Elle leva les yeux avec fierté sur le beau pont couvert qui s’achevait. Il ne faisait aucun doute que personne ne pourrait se targuer de plus belle réalisation dans son dossier professionnel.
— Oui, je vais le faire immédiatement. Merci beaucoup.
— Je vous rappellerai, promit-il.
Elle raccrocha et dut faire un effort sur elle-même pour réprimer un cri de joie.
— Bonnes nouvelles ? demanda Kendall.
Elle sursauta, elle avait presque oublié sa présence.
— Très bonnes. Le directeur de l’aménagement hydraulique du Grand Michigan m’appelle pour me signaler que le poste qui m’a échappé avant de venir ici est de nouveau vacant.
— Et tu vas postuler ?
Elle acquiesça d’un signe de tête.
— Ce job me convient parfaitement. Avec les horaires et la proximité, je pourrai consacrer du temps à Tony.
— En effet. Cela paraît… idéal, convint Kendall en souriant.
Idéal ? L’espace d’un instant sa joie se teinta d’une certaine amertume. Elle doutait maintenant. Emmener Tony avant que les différends avec Kendall soient résolus, ce n’était sûrement pas le plus souhaitable pour lui. Ne risquait-il pas d’en souffrir davantage ?
— Je vais parler à Tony de son comportement, assura-t-elle. Mais je ne promets rien.
— Si on te propose le job, peux-tu repousser la date de début de contrat de quelques semaines pour que, Tony et moi, nous ayons le temps de nous réconcilier ?
Pour qu’elle subisse quotidiennement la torture de la présence de Kendall ? Non, merci. Cette simple perspective la conforta dans sa décision et mit un terme à tous ses doutes. Les relations entre Tony et Kendall seraient difficiles, du moins pendant quelque temps, et la distance géographique n’y ferait rien, d’un sens comme de l’autre. Non, elle devait partir.
— Désolée, mais je ne peux pas. Je dois rentrer à la maison.
A la maison. A ces derniers mots, le visage de Kendall se durcit.
— Dans ce cas, me le laisserais-tu pendant quelque temps ?
— Non, répliqua-t-elle fermement.
Elle connaissait assez son fils pour savoir qu’il le prendrait mal et leur en voudrait à tous les deux.

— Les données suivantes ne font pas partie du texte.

(** *** The loops over the collection *)

Lemma split_first id tasks :
  In id (map task_id tasks) ->
  exists before task after,
    tasks = before ++ task :: after
    /\ ~ In id (map task_id before)
    /\ task_id task = id.
Proof.
  induction tasks as [|first rest IH]; [intros []|].
  intros Hin. destruct (Z.eq_dec (task_id first) id) as [Heq|Hne].
  - exists [], first, rest. repeat split; [intros []|exact Heq].
  - destruct Hin as [Heq|Hin]; [contradiction|].
    destruct (IH Hin) as (before & task & after & -> & Hnot & Hid).
    exists (first :: before), task, after. repeat split; [|exact Hid].
    intros [Heq|Hin']; [contradiction|exact (Hnot Hin')].
Qed.

Lemma list_set_middle {A} (seen : list A) x y after :
  list_set (List.length seen) y (seen ++ x :: after) = seen ++ y :: after.
Proof. induction seen as [|s seen IH]; cbn; [|rewrite IH]; reflexivity. Qed.

Lemma list_pop_middle {A} (seen : list A) x after :
  list_pop (List.length seen) (seen ++ x :: after) = Ok (x, seen ++ after).
Proof. induction seen as [|s seen IH]; cbn; [|rewrite IH]; reflexivity. Qed.

Lemma step_seen {A} (seen : list A) x todo :
  seen ++ x :: todo = (seen ++ [x]) ++ todo
  /\ S (List.length seen) = List.length (seen ++ [x]).
Proof. rewrite <- app_assoc, length_app. cbn. split; [reflexivity|lia]. Qed.
(** X23: [copyOTP] pastes exactly when the clipboard text holds at
    least six decimal digits, and then pastes the first six of them, a
    string that passes the code pattern. *)
Theorem copyOTP_spec (text : jsstring) :
  match Page.copyOTP (Some text) with
  | Page.Pasted otp =>
      (6 <= length (List.filter is_digit text))%nat /\
      otp = firstn 6 (List.filter is_digit text) /\
      regex_test otpPattern otp = true
  | Page.NoValidOtp => (length (List.filter is_digit text) < 6)%nat
  | Page.ClipboardFailed => False
  end.
Proof.
  unfold Page.copyOTP, Page.substring0, Page.strip_non_digits.
  set (ds := List.filter is_digit text).
  pose proof (strip_non_digits_digits text) as Hd. fold ds in Hd.
  unfold Page.strip_non_digits in Hd. fold ds in Hd.
  destruct (Nat.eqb_spec (length (firstn 6 ds)) 6) as [E|E];
    rewrite length_take in E.
  - split; [lia|]. split; [reflexivity|].
    apply otpPattern_accepts_exactly. split.
    + rewrite length_take. lia.
    + apply Forall_take, Hd.
  - lia.
Qed.

Lemma trimStart_head (s : jsstring) (c : code_unit) (rest : jsstring) :
  Page.trimStart s = c :: rest -> is_space c = false.
Proof.
  induction s as [|d s IH]; cbn [Page.trimStart]; [discriminate|].
  destruct (is_space d) eqn:Hd; [exact IH|].
  intros [= <- _]. exact Hd.
Qed.

Lemma trimStart_suffix (s : jsstring) :
  exists pre, s = pre ++ Page.trimStart s /\
              Forall (fun c => is_space c = true) pre.
Proof.
  induction s as [|d s (pre & E & Hpre)]; cbn [Page.trimStart].
  - exists []. split; [reflexivity | constructor].
  - destruct (is_space d) eqn:Hd.
    + exists (d :: pre). split; [cbn [app]; congruence|].
      constructor; assumption.
    + exists []. split; [reflexivity | constructor].
Qed.

(** X24: [trim] cuts white space, and only white space, from both ends:
    the string is [pre ++ trim s ++ post] with [pre] and [post] all
    white space, and [trim s] neither starts nor ends with white
    space. *)
Theorem trim_spec (s : jsstring) :
  (exists pre post,
     s = pre ++ Page.trim s ++ post /\
     Forall (fun c => is_space c = true) pre /\
     Forall (fun c => is_space c = true) post) /\
  (forall c rest, Page.trim s = c :: rest -> is_space c = false) /\
  (forall init c, Page.trim s = init ++ [c] -> is_space c = false).
Proof.
  unfold Page.trim.
  destruct (trimStart_suffix s) as (pre & Es & Hpre).
  set (t := Page.trimStart s) in *.
  destruct (trimStart_suffix (rev t)) as (pre2 & Et & Hpre2).
  set (u := Page.trimStart (rev t)) in *.
  assert (Ht : t = rev u ++ rev pre2).
  { rewrite <- rev_app_distr, <- Et, rev_involutive. reflexivity. }
  split; [|split].
  - exists pre, (rev pre2). split; [congruence|]. split; [exact Hpre|].
    apply Forall_rev, Hpre2.
  - intros c rest E. rewrite E in Ht. cbn [app] in Ht.
    apply (trimStart_head s c (rest ++ rev pre2)). exact Ht.
  - intros init c E.
    assert (Hu : u = c :: rev init).
    { rewrite <- (rev_involutive u), E, rev_app_distr. reflexivity. }
    apply (trimStart_head (rev t) c (rev init)). exact Hu.
Qed.

(** X25: a send the page posts is never turned away by the first
    application: the address it posts is the trimmed field, it passes
    the format check of the server, and a record is stored for it. *)
Theorem page_send_is_accepted (field email : jsstring) :
  Page.sendOTP field = Page.PostSend email ->
  email = Page.trim field /\
  forall w st,
    send_otp w email st =
      (SendOk (smtp_ready w && mail_delivered w)
              (if production w then None else Some (generateOTP (int_draw w))),
       <[email := {| otp := generateOTP (int_draw w);
                     expiresAt := now w + 300000;
                     attempts := 0 |}]> st).
Proof.
  unfold Page.sendOTP.
  destruct (falsy (Page.trim field)); [discriminate|].
  destruct (regex_test emailRegex (Page.trim field)) eqn:Hfmt;
    [|discriminate].
  intros [= <-]. split; [reflexivity|].
  intros w st. apply send_step, Hfmt.
Qed.

Lemma page_send_is_accepted_witness :
  alice = Page.trim (js "  a@example.com ") /\
  forall w st,
    send_otp w alice st =
      (SendOk (smtp_ready w && mail_delivered w)
              (if production w then None else Some (generateOTP (int_draw w))),
       <[alice := {| otp := generateOTP (int_draw w);
                     expiresAt := now w + 300000;
                     attempts := 0 |}]> st).
Proof.
  apply (page_send_is_accepted (js "  a@example.com ") alice).
  vm_compute. reflexivity.
Defined.

(** X26: a verify the page posts carries a non-empty address and a
    code of six code units, so the first application never answers it
    with 'Email and OTP are required'; when the code field went through
    [formatOTP], the code also passes the pattern of the third
    application. *)
Theorem page_verify_is_well_formed (email_field otp_field email code : jsstring) :
  Page.verifyOTP email_field otp_field = Page.PostVerify email code ->
  email = Page.trim email_field /\ code = otp_field /\
  length code = 6%nat /\
  (forall w st, fst (verify_otp w email code st) <> Required) /\
  (forall typed, otp_field = fst (Page.formatOTP typed) ->
                 regex_test otpPattern code = true).
Proof.
  unfold Page.verifyOTP.
  destruct (falsy (Page.trim email_field)) eqn:He; [discriminate|].
  destruct (falsy otp_field) eqn:Ho; [discriminate|]. cbn [orb].
  destruct (Nat.eqb_spec (length otp_field) 6) as [Hlen|]; [|discriminate].
  cbn [negb]. intros [= <- <-].
  split; [reflexivity|]. split; [reflexivity|]. split; [exact Hlen|]. split.
  - intros w st. unfold verify_otp. rewrite He, Ho. cbn [orb].
    repeat case_match; cbn [fst]; discriminate.
  - intros typed E. apply otpPattern_accepts_exactly.
    split; [exact Hlen|].
    pose proof (formatOTP_spec typed) as H.
    destruct (Page.formatOTP typed) as [v blur]. cbn [fst] in E. subst v.
    apply H.
Qed.

Lemma page_verify_is_well_formed_witness :
  alice = Page.trim (js " a@example.com") /\
  js "123456" = fst (Page.formatOTP (js "12 34-56")) /\
  length (js "123456") = 6%nat /\
  (forall w st, fst (verify_otp w alice (js "123456") st) <> Required) /\
  (forall typed, fst (Page.formatOTP (js "12 34-56"))
                   = fst (Page.formatOTP typed) ->
                 regex_test otpPattern (js "123456") = true).
Proof.
  apply (page_verify_is_well_formed (js " a@example.com")
           (fst (Page.formatOTP (js "12 34-56"))) alice (js "123456")).
  vm_compute. reflexivity.
Defined.

(** X27: what the page shows after a verify against the first
    application: the success modal with the token on Success;
    'Attempts remaining: 2' in green after the first wrong code and
    'Attempts remaining: 1' in amber after the second; and after every
    other failure, the third wrong code, an expired, exhausted or
    missing record and a missing field alike, 'No attempts remaining'
    in red. *)
Theorem page_counter_after_verify
    (w : Env) (email body_otp : jsstring) (st : gmap jsstring OtpRecord) :
  attempts_within 0 3 st ->
  page_after_verify (fst (verify_otp w email body_otp st))
  = match fst (verify_otp w email body_otp st) with
    | Success token => SuccessModal token
    | Invalid 2 => ErrorShown (Page.AttemptsRemaining 2 Page.Green)
    | Invalid 1 => ErrorShown (Page.AttemptsRemaining 1 Page.Amber)
    | _ => ErrorShown (Page.NoAttemptsRemaining Page.Red)
    end.
Proof.
  intros Hst. unfold verify_otp.
  destruct (falsy email || falsy body_otp); [reflexivity|].
  destruct (st !! email) as [r|] eqn:Hr; [|reflexivity].
  destruct (now w >? expiresAt r); [reflexivity|].
  destruct (Z.geb_spec (attempts r) 3); [reflexivity|].
  destruct (bool_decide (otp (bump r) = body_otp)); [reflexivity|].
  pose proof (Hst email r Hr) as Hb. cbn [fst bump attempts].
  assert (Ha : attempts r = 0 \/ attempts r = 1 \/ attempts r = 2) by lia.
  destruct Ha as [-> | [-> | ->]]; reflexivity.
Qed.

— Tu ne me laisses pas beaucoup de choix, murmura-t-il.
Sa détresse était visible. Si visible qu’elle en aurait presque eu pitié. Elle lui sourit gentiment.
— Je suis désolée. Sincèrement désolée pour toi. Je comprends.
Il y eut un instant de silence insoutenable. C’était une situation douloureuse, pour tous les deux. Mais que pouvait-elle faire ? Incapable de supporter cette tension plus longtemps, elle désigna le pont d’un geste de la main.
— Le travail m’attend. J’ai encore beaucoup à faire avant de quitter cet endroit pour de bon.
Le regard qu’il lui lança lui déchira le cœur.
La gorge nouée, elle s’en retourna vers le pont Evermore. Un beau pont de bois qu’elle aurait bientôt terminé. Son premier pont… Si seulement c’était aussi facile de construire des passerelles dans sa propre vie, pour franchir les obstacles et accéder à ce qui l’attendait.